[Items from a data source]
(** ** The Raft library *)

(** [config.LogDBConfig] and [config.NodeHostConfig], the fields that are set. *)
Record LogDBConfig := mkLogDBConfig { ld_KVRecycleLogFileNum : Z; ld_KVMaxBytesForLevelBase : Z }.
Record NodeHostConfig := mkNodeHostConfig {
  nh_WALDir : bytes; nh_NodeHostDir : bytes; nh_RTTMillisecond : Z; nh_RaftAddress : bytes; nh_ListenAddress : bytes;
  nh_EnableMetrics : bool; nh_MaxReceiveQueueSize : Z; nh_MaxSendQueueSize : Z;
  nh_tan : bool; nh_LogDB : LogDBConfig
}.

Definition buildLogDBConfig : LogDBConfig := mkLogDBConfig 4 (128 * 1024 * 1024).

(** [createNodeHost]: the configuration of the host. *)
Definition createNodeHost (cfg : Config) : NodeHostConfig :=
  mkNodeHostConfig (cf_WALDir cfg) (cf_NodeHostDir cfg) (cf_RTTMillisecond cfg) (cf_RaftAddress cfg) (cf_ListenAddress cfg)
    true (cf_MaxReceiveQueueSize cfg) (cf_MaxSendQueueSize cfg)
    (match cf_LogDBImplementation cfg with Tan => true | PebbleDB => false end) buildLogDBConfig.

(** [config.Config] of a replica, the fields that are set. *)
Inductive CompressionType := NoCompression | Snappy.
Record RaftConfig := mkRaftConfig {
  rf_ReplicaID : Z; rf_ShardID : Z; rf_CheckQuorum : bool; rf_PreVote : bool; rf_OrderedConfigChange : bool;
  rf_ElectionRTT : Z; rf_HeartbeatRTT : Z; rf_SnapshotEntries : Z; rf_CompactionOverhead : Z; rf_MaxInMemLogSize : Z;
  rf_SnapshotCompressionType : CompressionType
}.

Definition metaFSMClusterID : Z := 1000.

Definition tableRaftConfig (nodeID clusterID : Z) (cfg : TableConfig) : RaftConfig :=
  mkRaftConfig nodeID clusterID true false true (tc_ElectionRTT cfg) (tc_HeartbeatRTT cfg) (tc_SnapshotEntries cfg)
    (tc_CompactionOverhead cfg) (tc_MaxInMemLogSize cfg) Snappy.
Definition metaRaftConfig (nodeID : Z) (cfg : MetaConfig) : RaftConfig :=
  mkRaftConfig nodeID metaFSMClusterID true true true (mt_ElectionRTT cfg) (mt_HeartbeatRTT cfg) (mt_SnapshotEntries cfg)
    (mt_CompactionOverhead cfg) (mt_MaxInMemLogSize cfg) NoCompression.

### Task goal
Search the data above for lines holding "mkNodeHostConfig" and copy each of them.

### Completed exercise
Record NodeHostConfig := mkNodeHostConfig {
  mkNodeHostConfig (cf_WALDir cfg) (cf_NodeHostDir cfg) (cf_RTTMillisecond cfg) (cf_RaftAddress cfg) (cf_ListenAddress cfg)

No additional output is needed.